What needs to be done
Count every line in the following listing that contains "From", then report that count with nothing added.

Excerpted data Block Start

Lemma handed_clean s x proto dest data ck : Forall clean (Net.handed s x proto dest data ck).
Proof. unfold Net.handed. destruct (_ !! dest); by repeat constructor. Qed.

(** The echo request leaves in one frame and prints nothing. *)
Lemma echo_request_out s x dest : Net.eth_up s x -> Net.room s 156 ->
  Net.arp_wf (Net.arp_cache s) (Net.arp_cache_entries s) ->
  (forall ip mac, Net.arp_map (Net.arp_cache s) (Net.arp_cache_entries s) !! ip = Some mac -> length mac = 6%nat) ->
  length dest = 4%nat -> Forall is_u8 dest -> Forall is_u8 (Net.ip_addr x) ->
  exists s1 ck, Net.header_checksum x Net.IP_PROTO_ICMP dest Net.echo_request = Ok ck /\
    Net.icmp_send_echo_request dest s = Ok (tt, s1) /\
    Net.n_out s1 = Net.n_out s ++ Net.handed s x Net.IP_PROTO_ICMP dest Net.echo_request ck.
Proof.
  intros Hx Hroom Hwf Hmacs Hd Ud Ux.
  rewrite Net.echo_request_sends by (eapply Net.room_weaken; [|done]; lia).
  destruct (Net.ip_send_out (Net.took 40 s) x dest Net.IP_PROTO_ICMP Net.echo_request (Net.eth_up_took _ _ _ Hx)
    (Net.room_took s 40 116 ltac:(lia) ltac:(lia) Hroom) Hwf Hmacs Hd Ud Ux ltac:(vm_compute; split; congruence)
    ltac:(change (zlen Net.echo_request) with 40; lia)) as (ck & s1 & Hck & E & Hout).
  exists s1, ck. split; [exact Hck|]. split; [exact E|exact Hout].
Qed.
(* ===== verification/Quiet.v ===== *)
(** * The network stack with no interface *)
(** What the sockets of [Socket] and the servers of [Http], [Dns] and [Dhcp] do
    while no interface is registered, as after [kmain]: every call returns,
    nothing is received, and all that leaves is text for the console. *)

From Stdlib Require Import String.
From S2P Require Import Prelude Memory CString Net Socket.
From S2P Require Http Dns Dhcp.

(** An event that the console can show: its text holds no NUL. *)
Definition showable (e : event) : Prop :=
  match e with Printed t => Forall (fun c => c <> 0) t | _ => True end.

(** A state with the network core in it, and when that is at rest. *)
Class Networked (S : Type) := {
  at_rest : S -> Prop;
  net_of : S -> net
}.

#[export] Instance net_networked : Networked net := {
  at_rest n := num_interfaces n = 0;
  net_of n := n
}.

(** No socket has a byte to deliver. *)
Record quiet_socks (k : sock_state) : Prop := {
  qs_len : length (sockets k) = 16%nat;
  qs_empty : Forall (fun x => buf_len x = 0) (sockets k);
  qs_none : at_rest (s_net k)
}.

#[export] Instance sockets_networked : Networked sock_state := { at_rest := quiet_socks; net_of := s_net }.
#[export] Instance http_networked : Networked Http.http_state := {
  at_rest h := quiet_socks (Http.h_sock h);
  net_of h := s_net (Http.h_sock h)
}.
#[export] Instance dns_networked : Networked Dns.dns_state := {
  at_rest h := quiet_socks (Dns.d_sock h);
  net_of h := s_net (Dns.d_sock h)
}.
#[export] Instance dhcp_networked : Networked Dhcp.dhcp_state := {
  at_rest h := quiet_socks (Dhcp.h_sock h);
  net_of h := s_net (Dhcp.h_sock h)
}.

(** ** Rules *)

Section Rules.
Context {S : Type} `{Networked S}.

(** [m] returns with a result in [Q], keeps the network at rest, and adds only
    showable events to its output. *)
Definition quiet {A} (Q : A -> Prop) (m : M S A) : Prop := forall s, at_rest s ->
  exists a s' es, m s = Ok (a, s') /\ at_rest s' /\ Q a /\
    n_out (net_of s') = n_out (net_of s) ++ es /\ Forall showable es.

Lemma quiet_silent {A} (Q : A -> Prop) m :
  (forall s, at_rest s -> exists a s', m s = Ok (a, s') /\ at_rest s' /\ Q a /\ n_out (net_of s') = n_out (net_of s)) ->
  quiet Q m.
Proof.
  intros Hm s Hs. destruct (Hm s Hs) as (a & s' & E & Hs' & Hq & Ho). exists a, s', []. by rewrite Ho, app_nil_r.
Qed.

Lemma quiet_ret {A} (Q : A -> Prop) a : Q a -> quiet Q (mret a).
Proof. intros Hq. apply quiet_silent. intros s Hs. by exists a, s. Qed.

Lemma quiet_bind {A B} (Q : A -> Prop) (R : B -> Prop) m (f : A -> M S B) :
  quiet Q m -> (forall a, Q a -> quiet R (f a)) -> quiet R (m ≫= f).
Proof.
  intros Hm Hf s Hs. destruct (Hm s Hs) as (a & s1 & es1 & E1 & H1 & Ha & O1 & C1).
  destruct (Hf a Ha s1 H1) as (b & s2 & es2 & E2 & H2 & Hb & O2 & C2). exists b, s2, (es1 ++ es2).
  split; [by eapply M_run|]. split; [done|]. split; [done|]. split; [|by apply Forall_app].
  by rewrite O2, O1, app_assoc.
Qed.
(** *** The disk *)

Lemma runs_disk_info n : forall i buf, 0 <= i -> i + Z.of_nat n <= 4 -> 12 <= zlen buf ->
  runs (fun b => zlen b = zlen buf) (disk_info n i buf).
Proof.
  induction n as [|n IH]; intros i buf Hi Hn Hb; cbn [disk_info]; [by apply runs_ret|].
  eapply runs_bind; [apply runs_getS|]. intros s Hs. destruct (ok_drives _ _ Hs) as [Hl Hm].
  destruct (rd_total (Disk.g_disks (y_drives s)) i) as [k Hk]; [unfold zlen; lia|].
  assert (Hmax : (Disk.MAX_DRIVES <=? i) = false) by (apply Z.leb_gt; unfold Disk.MAX_DRIVES; lia).
  eapply runs_lift; [unfold Disk.disk_drive_exists; rewrite Hmax, Hk; reflexivity|].
  eapply (runs_bind _ (fun b => zlen b = zlen buf)).
  - destruct (Z.eqb_spec (Disk.present k) 0) as [|Hp]; [by apply runs_ret|]. unfold Disk.disk_get_info. rewrite Hmax.
    eapply runs_lift; [exact Hk|]. numbers.
    eapply runs_bind; [apply runs_write, shows_terminated; by eapply (FileSys.rd_Forall _ _ _ _ Hm Hk)|]. intros _ _.
    numbers. apply runs_ret. lia.
  - intros b Hz. eapply runs_weaken; [apply IH; lia|]. intros b' ?. cbv beta in *. lia.
Qed.

Lemma runs_hex_dump n : forall i sector buf, 0 <= i -> i + Z.of_nat n <= zlen sector -> 12 <= zlen buf ->
  runs (fun _ => True) (hex_dump n i sector buf).
Proof.
  induction n as [|n IH]; intros i sector buf Hi Hn Hb; cbn [hex_dump]; [by apply runs_ret|].
  eapply (runs_bind _ (fun b => zlen b = zlen buf)); [destruct (i mod 16 =? 0); numbers; by apply runs_ret|].
  intros b Hz. destruct (rd_total sector i ltac:(lia)) as [x Hx]. eapply runs_lift; [exact Hx|].
  eapply (runs_bind _ (fun _ => True)); [walk|]. intros _ _. numbers. apply IH; lia.
Qed.

Lemma runs_read_sector {B} (R : B -> Prop) drive lba buffer (f : Z * list Z -> M (sys D P) B) :
  is_u8 drive -> is_u32 lba -> zlen buffer = 512 -> Forall is_u8 buffer ->
  (forall r b, zlen b = 512 -> runs R (f (r, b))) -> runs R (read_sector drive lba buffer ≫= f).
Proof.
  intros Hd Hl Hz Hu Hf. apply (runs_bind _ (fun x => zlen x.2 = 512)); [|intros [r b]; apply Hf].
  intros s Hs. destruct (read_safe drive lba 1 buffer (y_disk s) (ok_disk _ _ Hs) Hd Hl) as (r & b & d & E & _ & Hd' & Hzb & _).
  - unfold is_u8. lia.
  - unfold SECTOR_SIZE. lia.
  - done.
  - exists (r, b), (set_fs (y_fs s) d s). unfold read_sector, disk_read_sector. rewrite E. split; [done|].
    split; [by apply files_ok; [|apply Hs|..]|cbn; lia].
Qed.

Lemma runs_disk argc argv sector buf : args_ok argc argv -> zlen sector = 512 -> Forall is_u8 sector -> 12 <= zlen buf ->
  runs (fun _ => True) (cmd_disk argc argv sector buf).
Proof.
  intros Ha Hz Hu Hb. apply runs_usage; [walk|]. intros Hc. eapply runs_arg; [exact Ha|lia|]. intros a Hok.
  apply runs_arg_is; [done..|]. intros b. apply runs_if.
  { eapply runs_bind; [apply runs_getS|]. intros s Hs. numbers.
    eapply runs_bind; [apply runs_disk_info; lia|]. intros b1 _. walk. }
  apply runs_arg_is; [done..|]. intros b1. apply runs_if.
  2: { apply runs_arg_is; [done..|]. intros b2. walk. }
  apply runs_usage; [walk|]. intros Hc4.
  eapply runs_arg; [exact Ha|lia|]. intros a2 (v2 & r2 & -> & Hv2 & _). destruct (atoi_total v2 r2 Hv2) as [x2 E2].
  eapply runs_lift; [exact E2|].
  eapply runs_arg; [exact Ha|lia|]. intros a3 (v3 & r3 & -> & Hv3 & _). destruct (atoi_total v3 r3 Hv3) as [x3 E3].
  eapply runs_lift; [exact E3|]. cbv zeta. eapply runs_bind; [apply runs_getS|]. intros s Hs.
  destruct (ok_drives _ _ Hs) as [Hl _]. pose proof (u8_range x2) as Hx2.
  assert (He : exists e, Disk.disk_drive_exists (u8 x2) (y_drives s) = Ok e).
  { unfold Disk.disk_drive_exists. destruct (Z.leb_spec Disk.MAX_DRIVES (u8 x2)); [by eexists|].
    destruct (rd_total (Disk.g_disks (y_drives s)) (u8 x2)) as [k ->].
    - unfold is_u8, Disk.MAX_DRIVES, zlen in *. lia.
    - by eexists. }
  destruct He as [e Ee]. eapply runs_lift; [exact Ee|]. apply runs_if; [walk|].
  apply runs_read_sector; [done|apply u32_range|done|done|]. intros r b2 Hz2. cbv beta iota. numbers.
  eapply runs_bind; [apply runs_hex_dump; lia|]. intros ? _. walk.
Qed.

(** *** Files *)

Lemma runs_list_entries es n : forall i buf, 0 <= i -> i + Z.of_nat n <= zlen es -> 12 <= zlen buf ->
  (forall j x, 0 <= j < i + Z.of_nat n -> rd es j = Ok x -> FileSys.is_cstr (FileSys.di_filename x)) ->
  runs (fun b => zlen b = zlen buf) (list_entries n es i buf).
Proof.
  induction n as [|n IH]; intros i buf Hi Hn Hb He; cbn [list_entries]; [by apply runs_ret|].
  destruct (rd_total es i ltac:(lia)) as [x Hx]. eapply runs_lift; [exact Hx|].
  pose proof (shows_cstr _ (He i x ltac:(lia) Hx)) as Hname.
  eapply runs_bind; [by apply runs_write|]. intros _ _. eapply runs_bind; [by apply runs_pad|]. intros _ _. numbers.
  eapply runs_bind; [by apply runs_pad|]. intros _ _. eapply (runs_bind _ (fun _ => True)); [walk|]. intros _ _. walk.
  eapply runs_weaken; [apply IH; [lia|lia|lia|intros j y Hj; apply He; lia]|]. intros b' ?. cbv beta in *. lia.
Qed.

Lemma runs_ls entries buf : length entries = 224%nat ->
  Forall (fun x => length (FileSys.di_filename x) = 13%nat) entries -> 12 <= zlen buf ->
  runs (fun _ => True) (cmd_ls entries buf).
Proof.
  intros Hl He Hb. eapply runs_bind; [apply runs_getS|]. intros s Hs.
  destruct (list_dir_ok (y_fs s) entries (ok_fs _ _ Hs) Hl He) as (n & es & E & Hn & Hnames).
  eapply runs_lift; [exact E|]. cbv beta iota. destruct (Z.ltb_spec n 0); [walk|]. walk.
  eapply runs_bind; [apply runs_list_entries; [lia|change (default [] (Some es)) with es; lia|done|intros j x Hj; apply Hnames; lia]|].
  intros b Hz. cbv beta in Hz. numbers.
Qed.

(** The file that [cat] reads: its position is inside a file that 32 bits can count. *)
Definition readable (f : FileSys.fs) (fd : Z) (left : Z) : Prop := exists x,
  rd (FileSys.g_files f) fd = Ok x /\ small (FileSys.f_size x) /\
  0 <= FileSys.position x <= FileSys.f_size x /\ FileSys.f_size x - FileSys.position x <= left.

Lemma read_on fd left buffer s : sys_ok stacks s -> 0 <= fd < 16 -> readable (y_fs s) fd left -> zlen buffer = 256 ->
  exists n b f d, FileSys.fs_read fd (Some buffer) 256 (y_fs s) (y_disk s) = Ok (n, Some b, f, d) /\
    sys_ok stacks (set_fs f d s) /\ zlen b = 256 /\ n <= 256 /\ readable f fd (left - Z.max 0 n).
Proof.
  intros Hs Hfd (x & Hx & Hsm & Hpos & Hleft) Hb. pose proof (ok_fs _ _ Hs) as Hwf.
  destruct (FileSys.read_wf fd buffer 256 (y_fs s) (y_disk s) Hwf (ok_disk _ _ Hs) ltac:(unfold is_i32; lia)
    ltac:(unfold is_u16; lia) ltac:(lia)) as (n & b & f & d & E & Hf & Hd & Hzb & Hn).
  exists n, b, f, d. split; [exact E|]. unfold FileSys.fs_read, FileSys.bad_fd, FileSys.FS_MAX_FILES in E.
  rewrite (proj2 (Z.ltb_ge fd 0)), (proj2 (Z.leb_gt 16 fd)) in E by lia. cbn [orb] in E. rewrite Hx, bind_ret in E.
  destruct (FileSys.f_in_use x =? 0).
  { injection E as <- _ <- <-. split; [by apply files_ok|]. split; [lia|]. split; [lia|]. exists x. split_and!; done || lia. }
  apply res_bind_Ok in E as ([[[[b1 m] x'] cb] d1] & El & E). apply res_bind_Ok in E as (files & Hw & E).
  injection E as Em _ Ef _. apply wr_Ok in Hw as [Hin ->].
  pose proof (read_progress _ _ _ _ _ 0 256 _ _ _ _ _ _ Hsm Hpos ltac:(lia) ltac:(lia) ltac:(lia) El)
    as (Hsz & _ & Hp & Hp' & Hm).
  split; [apply files_ok; try done; by rewrite <- Ef|]. split; [lia|]. split; [lia|].
  assert (Hmn : m = n).
  { destruct (FileSys.read_loop_safe (FileSys.g_fat_cache (y_fs s)) (FileSys.sw_fat _ Hwf) (Z.to_nat 256) x buffer
      (FileSys.g_cluster_buffer (y_fs s)) 0 256 (y_disk s)) as (b2 & m2 & x2 & cb2 & d2 & E2 & _ & Hm2 & _); try done; try lia.
    - apply Hs.
    - by apply (FileSys.rd_Forall _ _ _ _ (proj2 (FileSys.sw_files _ Hwf)) Hx).
    - apply Hwf.
    - rewrite E2 in El. injection El as _ -> _ _ _. rewrite i32_id in Em by (unfold is_i32; lia). lia. }
  exists x'. rewrite <- Ef. cbn [FileSys.set_cluster_buffer FileSys.set_files FileSys.g_files].
  split; [by apply rd_Ok, zget_insert_eq|]. rewrite Hsz. split; [done|]. lia.
Qed.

Excerpted data Block End

Exercise result
3